Perumpamaan tentang dua anak menegaskan keberpihakan Yesus bagi kaum yang dihinakan, diwakili pemungut cukai dan pelacur. Perumpamaan ini ditujukan kepada para pemuka bangsa Yahudi yang merasa diri sebagai pihak yang benar, sebab merasa telah melaksanakan semua tuntutan hukum. Lebih buruk lagi mereka menghina orang-orang lain. Yesus menyimpulkan, mereka yang dicap sebagai orang malang lebih dekat pada keselamatan.

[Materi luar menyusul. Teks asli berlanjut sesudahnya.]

Lemma parseMethodPattern_one_semicolon_witness :
  parseMethodPattern "-[A foo:];+[B bar],*[C *]"
  = ["-[A foo:]"; "+[B bar]"; "*[C *]"]
  /\ length (parseMethodPattern "-[A foo:];+[B bar],*[C *]") = 3.
Proof.
  destruct (parseMethodPattern_one_semicolon "-[A foo:];+[B bar],*[C *]")
    as [H1 H2]; [vm_compute; lia|].
  split; [rewrite H1; reflexivity | rewrite H2; reflexivity].
Defined.

(** The empty pattern has no fragment. *)
Lemma parseMethodPattern_empty : parseMethodPattern EmptyString = [].
Proof. reflexivity. Qed.

End MethodPatterns.

(** ** The object-method filter *)

Section Filter.
Import TargetPlan.
Context `{RegExpEngine}.

Lemma build_regList_acc (fragments : list string) (acc : list RegExp) :
  fold_left
    (fun regList pt =>
       match RegExp_new pt "g" with
       | inl reg => regList ++ [reg]
       | inr _ => regList
       end) fragments acc
  = acc ++ omap fresh_regexp fragments.
Proof.
  revert acc. induction fragments as [|pt frs IH]; intros acc; simpl.
  - now rewrite app_nil_r.
  - rewrite IH. unfold fresh_regexp at 2.
    destruct (RegExp_new pt "g"); [|reflexivity].
    now rewrite <- app_assoc.
Qed.

Lemma build_regList_omap (fragments : list string) :
  build_regList fragments = omap fresh_regexp fragments.
Proof. unfold build_regList. now rewrite build_regList_acc. Qed.

Lemma fresh_regexp_invalid (pt : string) :
  compile pt = None -> fresh_regexp pt = None.
Proof. unfold fresh_regexp, RegExp_new. now intros ->. Qed.

(** C8: a filter rule works with the expressions of its well-formed
    fragments, in order: a malformed fragment adds nothing and raises
    nothing.  When every fragment is malformed the rule returns the plan it
    was given. *)
Theorem filterObjCMethod_malformed_fragments (pattern : string)
  (plan : TracePlan) :
  filterObjCMethod pattern plan
  = filter_targets (omap fresh_regexp (parseMethodPattern pattern)) plan
  /\ (Forall (fun pt => compile pt = None) (parseMethodPattern pattern) ->
      filterObjCMethod pattern plan = plan).
Proof.
  unfold filterObjCMethod. rewrite build_regList_omap.
  split; [reflexivity|]. intros Hall.
  replace (omap fresh_regexp (parseMethodPattern pattern)) with (@nil RegExp);
    [reflexivity|].
  induction Hall as [|pt frs Hpt _ IH]; [reflexivity|].
  cbn [omap list_omap]. now rewrite (fresh_regexp_invalid _ Hpt).
Qed.

(** The filter of the spec's words is idempotent. *)
Lemma filterObjCMethod_spec_idempotent (pattern : string) (plan : TracePlan) :
  filterObjCMethod_spec pattern (filterObjCMethod_spec pattern plan)
  = filterObjCMethod_spec pattern plan.
Proof.
  unfold filterObjCMethod_spec.
  destruct (omap compile (parseMethodPattern pattern)) as [|p pats];
    [reflexivity|].
  unfold with_native. cbn [native java]. f_equal.
  now apply list_filter_filter_l.
Qed.

End Filter.

Section FilterExamples.
Import TargetPlan Samples.

(** A rule whose two fragments are malformed leaves the plan alone. *)
Lemma filterObjCMethod_malformed_fragments_witness :
  @filterObjCMethod literal_engine "(,[a" three_foo = three_foo.
Proof.
  apply (@filterObjCMethod_malformed_fragments literal_engine "(,[a" three_foo).
  repeat constructor.
Defined.

(** C4 fails on the code.  The expressions carry the [g] flag, so [test]
    resumes at the [lastIndex] the previous match left: after ["-[A foo]"]
    matched, the search in ["-[B foo]"] starts at index 7, finds nothing and
    the target is dropped although its name matches.  A first pass keeps the
    first and the third of three matching targets; a second pass, with fresh
    expressions, drops the third as well. *)
Theorem filterObjCMethod_twice_differs :
  JsMap.keys (native (@filterObjCMethod literal_engine "foo" three_foo))
  = ["0x1"; "0x3"]
  /\ JsMap.keys
       (native (@filterObjCMethod literal_engine "foo"
                  (@filterObjCMethod literal_engine "foo" three_foo)))
     = ["0x1"]
  /\ @filterObjCMethod literal_engine "foo"
       (@filterObjCMethod literal_engine "foo" three_foo)
     <> @filterObjCMethod literal_engine "foo" three_foo
  /\ @filterObjCMethod_spec literal_engine "foo" three_foo = three_foo.
Proof.
  split; [reflexivity|]. split; [reflexivity|]. split; [|reflexivity].
  intros Heq. apply (f_equal (fun p => length (native p))) in Heq.
  vm_compute in Heq. discriminate.
Qed.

Yesus tidak berhenti pada kata-kata. Ia masuk ke rumah Simon, orang Farisi, membiarkan kaki-Nya dibasuh oleh perempuan sundal. Orang yang disebut malang ini dekat pada keselamatan karena memberi ruang bagi Allah memperlihatkan belas kasih-Nya. Pemuka agama Yahudi merasa puas dengan dirinya dan menganggap Allah dapat dipuaskan dengan perayaan yang indah dan dengan ucapan yang manis di bibir.

Baca juga  BACAAN INJIL, KAMIS, 20 AGUSTUS 2020

Kesetiaan pada Allah dan kebenaran-Nya tak dibenarkan hanya dengan berkata ya. Ya yang terucap perlu diterjemahkan dalam kesediaan mencari kebenaran dan cinta kasih. Dari situ ditampakkan keseriusan ambil bagian dalam kehidupan Allah. Yesus menegaskan, bukan tiap orang yang berkata Tuhan..Tuhan..Tuhan akan masuk ke dalam Kerajaan Surga. Kata-kata dan ideologi bisa menipu dan menjadi ilusi atau topeng. Kebenaran seseorang tampak dari perbuatannya.

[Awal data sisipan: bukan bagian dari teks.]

(** [process] written out on the result of [match_]. *)
Lemma process_unfold (clock : Z * Z) (e : MatchingEngine.t) (o : Order)
    (tr : list Trade) (b1 : OrderBook.t) (o1 : Order) (tr1 : list Trade) :
  OrderBook.match_ (MatchingEngine.book_ e) o tr = (b1, o1, tr1) ->
  MatchingEngine.process clock e o tr
  = (MatchingEngine.mk
       (if 0 <? qty o1 then OrderBook.add b1 o1 else b1)
       (LatencyStats.add (MatchingEngine.latency_ e)
          (UInt64.sub (snd clock) (fst clock))),
     tr1).
Proof.
  intros E. unfold MatchingEngine.process. destruct clock as [start end_].
  rewrite E. reflexivity.
Qed.

Lemma process_book_ok (clock : Z * Z) (e : MatchingEngine.t) (o : Order)
    (tr : list Trade) :
  book_ok (MatchingEngine.book_ e) ->
  Int64.in_range (qty o) ->
  book_ok (MatchingEngine.book_ (fst (MatchingEngine.process clock e o tr))).
Proof.
  intros Hok Hty.
  destruct (Z_le_gt_dec (qty o) 0) as [Hle|Hgt].
  - rewrite (process_unfold clock e o tr _ _ _ (match_nonpositive _ o tr Hle)).
    simpl. destruct (0 <? qty o) eqn:E; [lia | assumption].
  - apply (book_ok_sides (side o)) in Hok. destruct Hok as (Hown & Hopp & Hap).
    destruct Hopp as [Hsorted Hlevels].
    destruct (match_spec (MatchingEngine.book_ e) o tr)
      as (opp' & q' & new & E & Hc & Hlv & Hq' & [d Hd] & Hex & Hst);
      [unfold Int64.in_range in Hty; lia | assumption |].
    rewrite (process_unfold clock e o tr _ _ _ E). simpl.
    set (b1 := OrderBook.set_opposite (MatchingEngine.book_ e) (side o) opp').
    destruct (own_set_opposite (MatchingEngine.book_ e) (side o) opp')
      as [Hown1 Hopp1]. fold b1 in Hown1, Hopp1.
    assert (Hsorted' : sorted_keys (cmp_of (flip (side o))) (map fst opp')).
    { rewrite Hd in Hsorted. now apply sorted_keys_app in Hsorted. }
    assert (Hap' : apart (side o) (own (MatchingEngine.book_ e) (side o)) opp').
    { now apply (apart_suffix _ _ _ _ d Hsorted Hd). }
    destruct (0 <? q') eqn:Hpos.
    + apply (book_ok_sides (side o)).
      pose proof (own_add b1 (set_qty o q')) as [Ha1 Ha2]. simpl in Ha1, Ha2.
      rewrite Ha1, Ha2, Hown1, Hopp1.
      destruct Hown as [Hos Hol]. repeat split.
      * now apply map_at_sorted.
      * apply insert_levels; [assumption|].
        unfold resting_ok, Int64.in_range in *. simpl. repeat split; lia.
      * assumption.
      * assumption.
      * apply (apart_insert (side o) _ opp' (set_qty o q')); [assumption|].
        simpl. destruct Hex as [Hz|[Hn|Hk]]; [lia | now left | now right].
    + apply (book_ok_sides (side o)). rewrite Hown1, Hopp1.
      repeat split; try assumption; apply Hown.
Qed.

Yesus menyimpulkan, “Aku berkata kepadamu, pemungut cukai dan perempuan sundal akan mendahului kamu masuk dalam Kerajaan Surga.” Hidup pemungut cukai dan perempuan sundal bertentangan dengan Taurat. Tapi, setelah mendengar Injil, mereka menjawab ya. Ya itu diperlihatkan dengan perubahan hidup. Kehidupan para pemuka agama Yahudi adalah ya di mulut atas tuntutan Taurat. Dan setelah mendengar Injil mereka bersikap tidak. Bukan Allah yang menolak bangsa Israel lalu menerima bangsa kafir. Sikap di hadapan sang Mesias itulah yang menentukan apakah seseorang kehilangan haknya. Cara pemuka bangsa Yahudi menghidupi ya terhadap hukum Taurat mengakibatkan mereka berkata tidak kepada Injil.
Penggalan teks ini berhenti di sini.